- [EXERCISE]:
Your answer must hold only the lines below from the line containing "ids l n k d).2" through the line containing "j a s) d).2", each reproduced exactly.

- [DATA EXTRACTS]:
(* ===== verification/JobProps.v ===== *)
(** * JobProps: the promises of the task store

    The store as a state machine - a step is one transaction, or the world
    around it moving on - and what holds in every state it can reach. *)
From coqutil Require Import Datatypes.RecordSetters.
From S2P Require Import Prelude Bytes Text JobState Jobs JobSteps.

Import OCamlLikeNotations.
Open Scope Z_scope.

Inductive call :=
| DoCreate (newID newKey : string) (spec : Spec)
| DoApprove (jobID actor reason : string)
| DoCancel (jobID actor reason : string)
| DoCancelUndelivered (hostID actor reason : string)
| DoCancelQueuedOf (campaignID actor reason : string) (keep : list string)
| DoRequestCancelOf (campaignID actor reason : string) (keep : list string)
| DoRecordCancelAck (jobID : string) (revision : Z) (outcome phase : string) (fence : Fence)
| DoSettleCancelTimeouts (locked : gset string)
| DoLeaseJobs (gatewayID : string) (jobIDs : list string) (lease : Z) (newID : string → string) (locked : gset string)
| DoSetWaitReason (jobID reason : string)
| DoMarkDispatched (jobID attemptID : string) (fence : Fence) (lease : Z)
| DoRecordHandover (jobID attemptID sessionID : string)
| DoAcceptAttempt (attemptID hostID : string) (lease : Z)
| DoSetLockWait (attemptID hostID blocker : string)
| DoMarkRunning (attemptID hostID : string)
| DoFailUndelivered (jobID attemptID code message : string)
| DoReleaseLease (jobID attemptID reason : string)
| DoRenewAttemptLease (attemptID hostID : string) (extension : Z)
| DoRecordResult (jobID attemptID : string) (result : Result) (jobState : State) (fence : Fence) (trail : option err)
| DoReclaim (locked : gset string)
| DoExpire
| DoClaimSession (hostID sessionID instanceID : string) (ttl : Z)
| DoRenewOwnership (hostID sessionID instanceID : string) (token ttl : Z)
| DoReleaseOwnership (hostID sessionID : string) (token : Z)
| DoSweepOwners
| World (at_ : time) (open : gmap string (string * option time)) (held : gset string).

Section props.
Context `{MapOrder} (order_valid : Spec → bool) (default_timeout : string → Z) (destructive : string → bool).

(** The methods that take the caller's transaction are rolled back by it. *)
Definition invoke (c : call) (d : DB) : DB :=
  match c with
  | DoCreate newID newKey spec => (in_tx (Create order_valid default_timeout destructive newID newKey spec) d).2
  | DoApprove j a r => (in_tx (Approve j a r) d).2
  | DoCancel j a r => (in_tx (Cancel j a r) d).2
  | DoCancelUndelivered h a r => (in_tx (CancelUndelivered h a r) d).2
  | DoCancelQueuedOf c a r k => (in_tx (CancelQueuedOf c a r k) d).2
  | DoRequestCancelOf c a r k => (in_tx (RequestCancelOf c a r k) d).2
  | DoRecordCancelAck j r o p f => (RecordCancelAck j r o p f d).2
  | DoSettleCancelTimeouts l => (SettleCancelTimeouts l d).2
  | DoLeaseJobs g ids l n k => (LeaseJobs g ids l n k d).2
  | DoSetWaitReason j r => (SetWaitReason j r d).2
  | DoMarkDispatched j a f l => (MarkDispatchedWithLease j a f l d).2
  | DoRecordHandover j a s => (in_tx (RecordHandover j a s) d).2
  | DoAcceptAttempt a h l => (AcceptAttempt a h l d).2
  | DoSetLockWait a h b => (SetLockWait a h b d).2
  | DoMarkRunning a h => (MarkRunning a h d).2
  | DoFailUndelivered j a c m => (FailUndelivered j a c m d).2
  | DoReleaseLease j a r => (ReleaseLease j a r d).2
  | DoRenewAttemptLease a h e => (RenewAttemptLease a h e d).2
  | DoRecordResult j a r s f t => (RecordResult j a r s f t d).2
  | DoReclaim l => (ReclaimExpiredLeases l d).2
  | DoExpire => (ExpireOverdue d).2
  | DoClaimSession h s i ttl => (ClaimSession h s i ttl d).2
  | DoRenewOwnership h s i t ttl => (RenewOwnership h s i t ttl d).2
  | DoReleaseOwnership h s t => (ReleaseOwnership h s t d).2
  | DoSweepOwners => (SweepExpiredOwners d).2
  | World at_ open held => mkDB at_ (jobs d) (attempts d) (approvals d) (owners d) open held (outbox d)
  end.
* * *
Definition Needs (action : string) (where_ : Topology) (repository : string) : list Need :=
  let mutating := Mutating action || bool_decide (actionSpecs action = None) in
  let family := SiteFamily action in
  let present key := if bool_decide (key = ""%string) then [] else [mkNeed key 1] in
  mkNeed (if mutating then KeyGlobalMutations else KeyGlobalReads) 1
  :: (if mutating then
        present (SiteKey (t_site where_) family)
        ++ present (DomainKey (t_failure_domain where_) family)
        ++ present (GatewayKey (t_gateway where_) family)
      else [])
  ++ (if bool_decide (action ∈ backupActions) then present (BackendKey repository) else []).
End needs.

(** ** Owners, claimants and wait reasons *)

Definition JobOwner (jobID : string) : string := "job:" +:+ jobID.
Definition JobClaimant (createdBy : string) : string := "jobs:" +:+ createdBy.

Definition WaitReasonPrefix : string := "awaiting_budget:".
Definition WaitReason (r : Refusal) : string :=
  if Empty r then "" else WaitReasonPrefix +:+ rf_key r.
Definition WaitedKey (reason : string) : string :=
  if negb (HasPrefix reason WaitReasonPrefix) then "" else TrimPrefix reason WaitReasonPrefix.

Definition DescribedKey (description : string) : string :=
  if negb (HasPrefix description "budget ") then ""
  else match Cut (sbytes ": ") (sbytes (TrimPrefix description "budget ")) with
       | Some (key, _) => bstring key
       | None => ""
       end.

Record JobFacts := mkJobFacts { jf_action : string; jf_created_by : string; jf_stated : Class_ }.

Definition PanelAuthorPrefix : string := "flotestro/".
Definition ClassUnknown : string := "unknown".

- [FINISHED EXERCISE]:
  | DoLeaseJobs g ids l n k => (LeaseJobs g ids l n k d).2
  | DoSetWaitReason j r => (SetWaitReason j r d).2
  | DoMarkDispatched j a f l => (MarkDispatchedWithLease j a f l d).2
  | DoRecordHandover j a s => (in_tx (RecordHandover j a s) d).2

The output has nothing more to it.